Rowan noticed. Lila could tell by the way her posture shifted, by the way her eyes flicked up and found Lila’s more quickly now, like she was checking something important was still there.

Good, Lila thought—not unkindly.

During cheer practice, one of the girls mentioned Rowan offhandedly.

“Did you see Hale at the party?” someone said, tying her shoe. “She was with that guy from Westbrook.”

Lila’s hands stilled for a fraction of a second before she resumed taping a wrist.

“She didn’t look thrilled,” Lila said lightly.

The girl shrugged. “Guys usually line up for her. She could do better than him.”

Lila smiled without showing teeth. “She usually does.”

The comment slipped out before she fully examined it. It wasn’t sharp enough to start anything, not obvious enough to be called territorial but it landed. A couple of girls glanced at her, then away.

Lila didn’t apologize.

She didn’t feel bad about it either.

Later that afternoon, she passed Rowan outside the gym. Rowan was leaning against the brick wall, talking to a girl from the volleyball team, someone tall and pretty and very clearly interested.

Lila slowed her pace.

She watched Rowan listen, nod, smile politely. She also watched the way Rowan’s attention fractured when Lila stepped into view, how her body turned without thinking.
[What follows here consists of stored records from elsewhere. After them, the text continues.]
(** One step of the code takes the lists where the specification takes them. *)
Lemma lru_exec_sim op h L A r A' : sim h L A -> lru_spec crawlers op A = Some (r, A') ->
  let '(r', h', L') := lru_exec op h L in r' = r /\ sim h' L' A'.
Proof.
  intros Hs Hop.
  assert (forall x k, match op with SetClass _ _ => False | Link y | Unlink y | CrawlerIn y | CrawlerOut y | Crawl y => y = x end ->
    lru_spec crawlers op A =
    match q_class A !! x with
    | Some c => if (0 <=? c) && (c <? 256) then
          match k c (q_lists A c) with
          | Some (r, l) => Some (r, {| q_class := q_class A; q_lists := upd (q_lists A) c l |})
          | None => None
          end else None
    | None => None
    end ->
    exists it l, h !! x = Some it /\ ids (slabs_clsid it) /\ q_class A !! x = Some (slabs_clsid it) /\
      k (slabs_clsid it) (q_lists A (slabs_clsid it)) = Some (r, l) /\
      A' = {| q_class := q_class A; q_lists := upd (q_lists A) (slabs_clsid it) l |}) as Hon.
  { intros x k _ Heq. rewrite Heq in Hop. destruct (q_class A !! x) as [c|] eqn:Hc; [|done].
    destruct (sim_class _ _ _ _ _ Hs Hc) as (it & Hit & <-).
    destruct (_ && _) eqn:Hid; [|done]. destruct (k _ _) as [[r' l]|] eqn:Hk; [|done].
    injection Hop as <- <-. exists it, l. unfold ids. split_and!; try done; lia. }
  destruct op as [x|x|x id|x|x|x]; cbn [lru_exec].
  3: { cbn [lru_spec] in Hop. destruct (q_class A !! x) as [c|] eqn:Hc; [|done].
       case_bool_decide as Hx; [|done]. injection Hop as <- <-.
       split; [done|]. by apply (sim_set_class h L A x c id). }
  all: edestruct (Hon x) as (it & l & Hit & Hid & Hc & Hk & ->); [done|reflexivity|]; clear Hon.
  1-4: revert Hk; cbv beta; case_bool_decide as Hx; [|done]; intros [= <- <-].
  all: pose proof Hs as [Hr Hcls]; pose proof (lr_nodup _ _ _ _ Hr (slabs_clsid it)) as Hnd.
  - destruct Hx as (Hx0 & Hx & Hxc). pose proof (sim_fresh _ _ _ _ _ Hs Hc Hx) as Hf.
    pose proof (link_q_spec crawlers h L (q_lists A) x it Hr Hx0 Hit Hid Hf Hxc) as H.
    destruct (do_item_link_q h L x) as [h' L']. destruct H as (H & Ho & _). split; [done|]. by apply (sim_links h).
  - destruct Hx as [(l1 & l2 & HQ)%list_elem_of_split Hxc].
    pose proof (unlink_q_spec crawlers h L (q_lists A) x it l1 l2 Hr Hit Hid HQ Hxc) as H.
    destruct (do_item_unlink_q h L x) as [h' L']. destruct H as [H [Ho _]]. split; [done|].
    rewrite HQ in *. rewrite remove_split by done. by apply (sim_links h).
  - destruct Hx as (Hx0 & Hx & Hxc). pose proof (sim_fresh _ _ _ _ _ Hs Hc Hx) as Hf.
    pose proof (linktail_q_spec crawlers h L (q_lists A) x it Hr Hx0 Hit Hid Hf Hxc) as H.
    destruct (do_item_linktail_q h L x) as [h' L']. destruct H as [H Ho]. split; [done|]. by apply (sim_links h).
  - destruct Hx as [(l1 & l2 & HQ)%list_elem_of_split Hxc].
    pose proof (unlinktail_q_spec crawlers h L (q_lists A) x it l1 l2 Hr Hit Hid HQ Hxc) as H.
    destruct (do_item_unlinktail_q h L x) as [h' L']. destruct H as [H Ho]. split; [done|].
    rewrite HQ in *. rewrite remove_split by done. by apply (sim_links h).
  - revert Hk. cbv beta. case_bool_decide as Hx; [|done]. intros Hk. unfold crawl_list in Hk. destruct (q_lists A (slabs_clsid it)) as [|y l'] eqn:HQ; [done|].
    destruct (Z.eqb_spec y x) as [-> |Hne].
    + injection Hk as <- <-.
      pose proof (crawl_q_head crawlers h L (q_lists A) x it l' Hr Hit Hid HQ Hx) as H.
      destruct (do_item_crawl_q h L x) as [[r' h'] L']. destruct H as (-> & H & Ho). split; [done|].
      apply (sim_links h); try done. destruct (decide (l' = [])) as [-> |Hn]; [done|]. by rewrite bool_decide_eq_false_2.
    + apply crawl_step_Some in Hk as (l1 & l2 & HQ' & ->). rewrite HQ' in HQ.
      pose proof (crawl_q_spec crawlers h L (q_lists A) x it l1 r l2 Hr Hit Hid HQ Hx) as H.
      destruct (do_item_crawl_q h L x) as [[r' h'] L']. destruct H as (-> & H & Ho). split; [done|].
      by apply (sim_links h).
Qed.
The volleyball girl noticed too.

“Hey,” Rowan said, eyes already on Lila.

“Hey,” Lila replied, calm, familiar. She didn’t rush. Didn’t interrupt. Just stood there like she belonged.

Which, apparently, she did.

The girl excused herself a moment later.

Rowan watched her go, then looked back at Lila with something like amusement. “You didn’t have to do that.”

“Do what?” Lila asked.

“Stand there like you were… waiting.”

Lila tilted her head. “Was I not allowed?”

Rowan smiled despite herself. “I didn’t say that.”

“Good,” Lila said. “Because I was.”

They walked inside together, not touching, but close enough that Rowan’s arm brushed Lila’s every so often. Neither of them moved away.

Lila wasn’t trying to stake a claim. She didn’t want to cage Rowan in or make her feel watched.

She just wanted people to understand quietly, unmistakably, that Rowan wasn’t unclaimed space.

That she wasn’t just an idea people could project onto.

And if Rowan noticed the shift, she didn’t protest.

In fact, she leaned into it.

At lunch, Rowan sat closer than usual. When someone cracked a joke at Lila’s expense, Rowan shut it down with a look so sharp it ended the conversation immediately. When a guy from another table waved at Rowan, she didn’t wave back—just kept talking to Lila, voice low, intent.

Lila felt something warm settle in her chest.

Not ownership.

Recognition.

Later, when they ended up alone by the lockers, just a pause between classes, nothing dramatic. Rowan glanced at her like she was about to say something and then stopped.

“What?” Lila asked.

Rowan hesitated. “You’ve been… different today.”

Lila shrugged. “So have you.”

Rowan considered that, then nodded. “Fair.”

They stood there, close, the hallway buzzing around them. Lila didn’t reach out. Didn’t touch. She didn’t need to.

“I don’t mind,” Rowan added quietly.

Lila met her eyes. “Mind what?”

“The way you… stay,” Rowan said. “The way you make it obvious you’re here.”

Lila smiled then, slow and deliberate. “Good.”

Rowan’s breath hitched just slightly.

That was enough.

Lila walked away when the bell rang, leaving Rowan watching her go—not confused, not trapped, just aware.

She wasn’t claiming Rowan.

She was choosing her.

And this time, she wasn’t doing it quietly enough to be mistaken for nothing.